(** X27: when the engine panics.  [ioLoop] panics at once when the sync
    interval of the reader is not positive.  With a positive interval and
    a minimum message size that is not negative, started on a reader
    whose read position is in no later file than the end and under end
    updates with 64-bit file numbers, [ioLoop] does not panic; a run that
    completes keeps the minimum message size and sends at most one
    answer per communication. *)
Theorem ioLoop_run_never_panics
  (fuel : nat) (fs : dataFiles) (rnd : Z) (evs : list event)
  (d : diskQueueReader) (m : metaFS) :
  (syncTimeout d <= 0 -> ioLoop fuel fs rnd evs d m = Panicked)
  /\ (0 < syncTimeout d ->
      Forall event_typed evs ->
      files_ordered d ->
      0 <= minMsgSize d ->
      ioLoop fuel fs rnd evs d m <> Panicked
      /\ forall e' rps,
           ioLoop fuel fs rnd evs d m = Done (e', rps) ->
           minMsgSize (rd e') = minMsgSize d
           /\ (List.length rps <= List.length evs)%nat).
Proof.
  unfold ioLoop. split.
  - intros Ht. destruct (Z.leb_spec (syncTimeout d) 0); [reflexivity|lia].
  - intros Ht Hevs Hord Hmsg.
    destruct (Z.leb_spec (syncTimeout d) 0); [lia|].
    change (minMsgSize d)
      with (minMsgSize (rd (mkEngine d loopVars_init m))) in Hmsg |- *.
    change (files_ordered (rd (mkEngine d loopVars_init m))) in Hord.
    generalize dependent (mkEngine d loopVars_init m).
    clear d m Ht H.
    induction Hevs as [|ev evs Hev Hevs IH]; intros e Hinv Hmin.
    + simpl. split; [discriminate|].
      intros e' rps [= <- <-]. split; [reflexivity|simpl; lia].
    + simpl.
      pose proof (ioLoop_iter_no_panic fuel fs rnd ev e Hinv Hmin) as Hnp.
      destruct (ioLoop_iter fuel fs rnd ev e) as [[e1 rp]| |] eqn:Hiter;
        [|contradiction|split; [discriminate|intros; discriminate]].
      pose proof (ioLoop_iter_files_ordered _ _ _ _ _ _ _ Hev Hinv Hiter)
        as Hinv1.
      pose proof (ioLoop_iter_minMsgSize _ _ _ _ _ _ _ Hiter) as Hmin1.
      assert (Hmin' : 0 <= minMsgSize (rd e1)) by lia.
      destruct (IH e1 Hinv1 Hmin') as [Hnp1 Hdone1].
      assert (Hrest : match ioLoop_run fuel fs rnd evs e1 with
                      | Done (e0, rps) => Done (e0, rp :: rps)
                      | Panicked => Panicked
                      | OutOfFuel => OutOfFuel
                      end <> Panicked
                      /\ forall e' rps,
                           match ioLoop_run fuel fs rnd evs e1 with
                           | Done (e0, rps) => Done (e0, rp :: rps)
                           | Panicked => Panicked
                           | OutOfFuel => OutOfFuel
                           end = Done (e', rps) ->
                           minMsgSize (rd e') = minMsgSize (rd e)
                           /\ (List.length rps <= S (List.length evs))%nat).
      { destruct (ioLoop_run fuel fs rnd evs e1) as [[e2 rps2]| |];
          [|contradiction|split; [discriminate|intros; discriminate]].
        split; [discriminate|].
        intros e' rps [= <- <-].
        destruct (Hdone1 e2 rps2 eq_refl) as [E L].
        split; [congruence|simpl; lia]. }
      destruct rp; try exact Hrest.
      split; [discriminate|].
      intros e' rps [= <- <-]. split; [exact Hmin1|simpl; lia].
Qed.
(** On buffers that are large enough the loop over [n] lags from [lag] on
    returns, stores the values of these lags and stays in bounds. *)
Lemma correlate_loop_returns (n : nat) :
  forall (lag : Z) (m : machine),
    0 <= lag ->
    DataSize <= Z.of_nat (length (InputData m)) ->
    lag + Z.of_nat n <= DataSize ->
    lag + Z.of_nat n <= Z.of_nat (length (AutoCorrData m)) ->
    exists evs,
      for_range n lag (correlate DataSize Scale) tt m
      = Some (tt, writes (Z.to_nat lag)
                    (stored (InputData m) DataSize Scale
                       <$> seqZ lag (Z.of_nat n)) evs m)
      /\ Forall (in_bounds DataSize (lag + Z.of_nat n)) evs.
Proof.
  induction n as [| n IH]; intros lag m Hlag Hin Hdata Hout.
  - exists []. cbn. by rewrite writes_nil.
  - assert (Hstep : exists evs,
               correlate DataSize Scale lag tt m
               = Some (tt, writes (Z.to_nat lag)
                             [stored (InputData m) DataSize Scale lag] evs m)
               /\ Forall (in_bounds DataSize (lag + 1)) evs).
    { unfold correlate, bind, for_loop.
      destruct (accumulate_loop_returns lag Scale (Z.to_nat (DataSize - lag - 0))
                  0 0 m) as (evs & -> & Hevs); try done; [lia |].
      unfold store. cbn [AutoCorrData logs].
      destruct (Z.ltb_spec lag 0); [lia |].
      destruct (Z.leb_spec (Z.of_nat (length (AutoCorrData m))) lag); [lia |].
      cbn [orb].
      exists (evs ++ [Write lag (stored (InputData m) DataSize Scale lag)]).
      unfold stored.
      replace (Z.to_nat (DataSize - lag - 0)) with (Z.to_nat (DataSize - lag)) by lia.
      split.
      - unfold writes, log, set_output, logs; cbn. by rewrite !app_assoc.
      - apply Forall_app. split.
        + eapply Forall_impl; [exact Hevs |]. intros e.
          apply in_bounds_mono; lia.
        + repeat constructor; simpl; lia. }
    destruct Hstep as (evs & Hstep & Hevs).
    cbn [for_range]. unfold bind. rewrite Hstep.
    destruct (IH (lag + 1) (writes (Z.to_nat lag)
                              [stored (InputData m) DataSize Scale lag] evs m))
      as (evs' & Hrun & Hevs'); try done; try lia.
    { cbn. rewrite length_insert. lia. }
    exists (evs ++ evs'). rewrite Hrun. cbn [writes InputData].
    replace (Z.to_nat (lag + 1)) with (S (Z.to_nat lag)) by lia.
    fold (writes (Z.to_nat lag) [stored (InputData m) DataSize Scale lag] evs m).
    rewrite writes_cons. split.
    + rewrite (seqZ_cons lag (Z.of_nat (S n))) by lia.
      replace (Z.pred (Z.of_nat (S n))) with (Z.of_nat n) by lia.
      by replace (Z.succ lag) with (lag + 1) by lia.
    + apply Forall_app. split.
      * eapply Forall_impl; [exact Hevs |]. intros e. apply in_bounds_mono; lia.
      * eapply Forall_impl; [exact Hevs' |]. intros e. apply in_bounds_mono; lia.
Qed.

#####

• _Task to complete_: Return, unchanged, the run of lines above that opens with the line containing "unfold store. cbn [AutoCorrData logs]." and closes with the line containing "unfold stored.". Include both.

• _Expected output_:
      unfold store. cbn [AutoCorrData logs].
      destruct (Z.ltb_spec lag 0); [lia |].
      destruct (Z.leb_spec (Z.of_nat (length (AutoCorrData m))) lag); [lia |].
      cbn [orb].
      exists (evs ++ [Write lag (stored (InputData m) DataSize Scale lag)]).
      unfold stored.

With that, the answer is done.